Not all menu commands are as simple as those on the previous page, which act immediately once you choose them from a menu (e.g. Play, Erase all). Most commands in Praat require the user to supply additional information; these are the commands whose title ends in "...".
For instance, when you select a Sound, the command Draw... will appear in the Draw menu, and when you click it, Praat will present you with a settings window, which asks you to supply six pieces of additional information, i.e. six so-called settings (or in programming jargon: arguments):
In this example, all the settings have their standard values: you want to draw the whole time domain of the Sound, you want to have autoscaling vertically, you want to see garnishings around the picture (a box, labelled axes, and numbers), and you want the waveform to be drawn as a curve. Pressing the OK button in the above window is equivalent to executing the following script line:
do ("Draw...", 0, 0, 0, 0, "yes", "Curve")
You see that in a script, all of the arguments are supplied inside the same do function as the command, separated by commas, in the same order as in the settings window, counted from top to bottom (and, within a line, from left to right). The texts "(= all)" and "(= auto)" above are just Praat's explanations of what it means to type a zero in those fields (namely "draw all times" and "use vertical autoscaling", respectively); in a script they are superfluous and you shouldn't write them.
If you want to draw the sound with different settings, say from 1 to 3.2 seconds, scaled between -1 and +1 instead of automatically, with garnishings off, and with the waveform drawn as poles, you would have the following settings window:
In a script this would look like
do ("Draw...", 1.0, 3.2, -1, 1, "no", "Poles")
The first four arguments in the above examples are numeric arguments: they are (real or integer) numbers. You just write them in the script as you would write them into the settings window.
The fifth argument in the above examples (Garnish) is a boolean argument (yes/no choice) and is represented by a check button. In the script you write it as
"yes" (including the quotes) or
"no" (or as 1 or 0).
The sixth argument in the above examples (Drawing method) is a multiple-choice argument and is represented by an option menu. In the script you write the text of the choice, i.e.
"Poles" in the examples.
A multiple choice argument is sometimes represented by a radio box instead of by an option menu. For instance, the last example above could equally well have looked like
In supplying arguments to a command in a script, there is no difference between an option menu and a radio box.

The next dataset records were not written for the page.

Definition _call_openai (self : t) (query context : string) (is_fallback : bool)
    : IO.M World string :=
  let system_prompt := if is_fallback then FALLBACK_PROMPT else SYSTEM_PROMPT in
  let request :=
    ChatRequest.mk (model self) system_prompt (user_message query context is_fallback)
                   (max_tokens self) (temperature self) in
  IO.try_except
    (choices ← IO.call (chat_completions_create request) (EvChat request);
     match choices with
     | [] => IO.raise (Error "IndexError" "list index out of range")
     | content :: _ => mret (default "" content)
     end)
    (fun e => IO.raise e).

Definition _generate_fallback_response (self : t) (query : string)
    (selected_text : option string) : IO.M World GeneratedResponse.t :=
  response_text ← _call_openai self query (default "" selected_text) true;
  mret (GeneratedResponse.mk response_text [] true query selected_text).

Definition generate_response (self : t) (query : string)
    (retrieval_result : RetrievalResult.t) (selected_text : option string)
    : IO.M World GeneratedResponse.t :=
  let chunks := RetrievalResult.chunks retrieval_result in
  if negb (_has_relevant_results chunks) then
    _generate_fallback_response self query selected_text
  else
    let built_context :=
      ContextBuilder.build_context (context_builder self) chunks selected_text in
    response_text ←
      _call_openai self query (BuiltContext.context_text built_context) false;
    let sources := _extract_sources (BuiltContext.chunks_used built_context) in
    mret (GeneratedResponse.mk response_text sources false query selected_text).

End WithWorld.
End ResponseGenerator.

(** ** The standard library's [uuid.uuid5] and [hashlib.sha1] *)

Module uuid.

(** [bytes(name, "utf-8")] for code points below 256. *)
Definition utf8_char (c : ascii) : list Z :=
  let n := Z.of_N (N_of_ascii c) in
  if n <? 128 then [n]
  else [Z.lor 192 (Z.shiftr n 6); Z.lor 128 (Z.land n 63)].

Fixpoint utf8 (s : string) : list Z :=
  match s with
  | EmptyString => []
  | String c s' => utf8_char c ++ utf8 s'
  end.

Definition mask32 (x : Z) : Z := Z.land x (Z.ones 32).

Definition rotl (n x : Z) : Z :=
  mask32 (Z.lor (Z.shiftl x n) (Z.shiftr x (32 - n))).

(** [n] as [k] big-endian bytes. *)
Fixpoint to_bytes (k : nat) (n : Z) : list Z :=
  match k with
  | O => []
  | S k' => to_bytes k' (Z.shiftr n 8) ++ [Z.land n 255]
  end.

(** The integer of big-endian bytes. *)
Definition from_bytes (bs : list Z) : Z :=
  foldl (fun acc b => Z.lor (Z.shiftl acc 8) b) 0 bs.

(** The message followed by the bit 1, zeros up to 56 modulo 64 bytes, and
    the length in bits as 8 bytes. *)
Definition sha1_pad (msg : list Z) : list Z :=
  let l := length msg in
  let zeros := ((119 - l mod 64) mod 64)%nat in
  msg ++ [128] ++ replicate zeros 0 ++ to_bytes 8 (8 * Z.of_nat l).

(** The list cut into pieces of [n] elements; [fuel] bounds the pieces. *)
Fixpoint chunks_of {A} (fuel n : nat) (l : list A) : list (list A) :=
  match fuel, l with
  | O, _ | _, [] => []
  | S fuel', _ => take n l :: chunks_of fuel' n (drop n l)
  end.

(** The message schedule, most recent word first. *)
Fixpoint schedule (rounds : nat) (w : list Z) : list Z :=
  match rounds with
  | O => w
  | S rounds' =>
      let x := Z.lxor (Z.lxor (Z.lxor (nth 2 w 0) (nth 7 w 0)) (nth 13 w 0)) (nth 15 w 0) in
      schedule rounds' (rotl 1 x :: w)
  end.

Record sha1_state := mk_sha1 { h0 : Z; h1 : Z; h2 : Z; h3 : Z; h4 : Z }.
(** * Document-processing status tracking of the notebook front end

    A shallow embedding of the status-tracking code of the client:

    - [mapApiStatusToUIStatus]  (src/hooks/useDocumentQueries.ts)
    - [getProcessingProgress]   (src/utils/documentProcessingUtils.ts)
    - [DocumentService]         (services/documentService.ts): [getDocumentStatus],
      [calculateProgressPercentage], [createProgressWebSocket]
    - [pollAsyncJobStatus]      (src/hooks/useDocumentQueries.ts)
    - [usePolling]              (src/hooks/useApi.ts)
    - [usePDFUploaderContainer] (src/components/pdf/PDFUploaderContainer.tsx):
      [cleanup], [startStatusPolling], the processing effect and its callbacks.
    - [adaptDocumentStatus], [adaptApiDocumentToUI], [getErrorDisplayMessage]
                                (src/utils/typeAdapters.ts)
    - [updateDocumentStatus], [useDocumentWithStatus], [useDeleteDocumentMutation]
                                (src/hooks/useDocumentQueries.ts)
    - [handleApiError], [isRetryableError], [ApiException] (src/utils/apiError.ts)
    - [ApiClient.makeRequest]   (services/apiClient.ts)
    - [retry], [retryDelay]     (src/lib/queryClient.ts)
    - [useApi]                  (src/hooks/useApi.ts)
    - [DocumentService]: [uploadDocument], [uploadLargeDocument],
      [getAsyncProcessingStatus], [getCurrentProcessingJob], [cancelProcessingJob]
    - the [onSuccess] callback of the status hook of the uploader.
    - [useDocumentStatus] and [useDocumentUpload] (hooks/useApiHooks.ts), as
      the uploader mounts them: the effect of [usePolling] over [useApi]
      with the renders it causes, and the progress interval of an upload.

    Strings are Rocq strings (bytes); numbers that the code only copies or
    compares are integers; console output, toasts, cache calls, timers and
    network calls are recorded as explicit effect traces. *)

From Stdlib Require Import ZArith QArith String Ascii List Lia Bool.
From stdpp Require Import base option list gmap strings pretty.
From Equations Require Import Equations.
Import ListNotations.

This last example will therefore again look like the following in a script:
do ("Draw...", 1.0, 3.2, -1, 1, "no", "Poles")
Consider another frequently used menu command, namely Create Sound from formula... in the New menu:
In a script this would look like:
do ("Create Sound from formula...", "sine", 1, 0.0, 1.0, 44100, "1/2 * sin(2*pi*377*x)"
Both the first argument (Name) and the sixth argument (Formula) are text arguments. In a script they are written within quotes.
The commands from the Open and Save menus, and several other commands whose names start with Read, Open, or Save, present a file selector window instead of a typical Praat settings window. File selector windows ask the user to supply a single argument: the file name.
In a script, you can supply the complete path, including the directory (folder) hierarchy and the name of the file. On MacOS X, it goes like this (if you are user "miep"):
do ("Read from file...", "/Users/miep/Sounds/Animals/miauw.aifc")
do ("Read from file...", "~/Sounds/Animals/miauw.aifc")
where "~" is the Unix way to refer to your home directory. If your file is on the desktop, the command would be:
do ("Read from file...", "/Users/miep/Desktop/miauw.aifc")
do ("Read from file...", "~/Desktop/miauw.aifc")
If your Sounds folder is on a USB drive called Miep, it would be:
do ("Read from file...", "/Volumes/Miep/Sounds/Animals/miauw.aifc")
Instead of these complete path names, you can use relative path names. These are taken as relative to the directory in which your script resides.
On MacOS X, a relative path name starts without a "/". So if your script is /Users/miep/Sounds/analysis.praat, the above line could be
do ("Read from file...", "Animals/miauw.aifc")
Finally, your script may not be in a directory above the directory from which you like to read, but in a directory on the side, like /Users/miep/scripts. The command would then read
do ("Read from file...", "../Animals/miauw.aifc")
Now you know all the ways to write the arguments of commands in a script line. If you dislike manually copying arguments from settings windows into your script, or if you are not sure whether something is a numeric or a string argument, you can use the history mechanism: choose Clear history from the Edit menu in your ScriptEditor, click your command button, edit the arguments, and click OK. The command will be executed. Then choose Paste history, and the command line, including the arguments, will appear in the ScriptEditor at the position of the text cursor. You can build whole new scripts on the basis of this mechanism.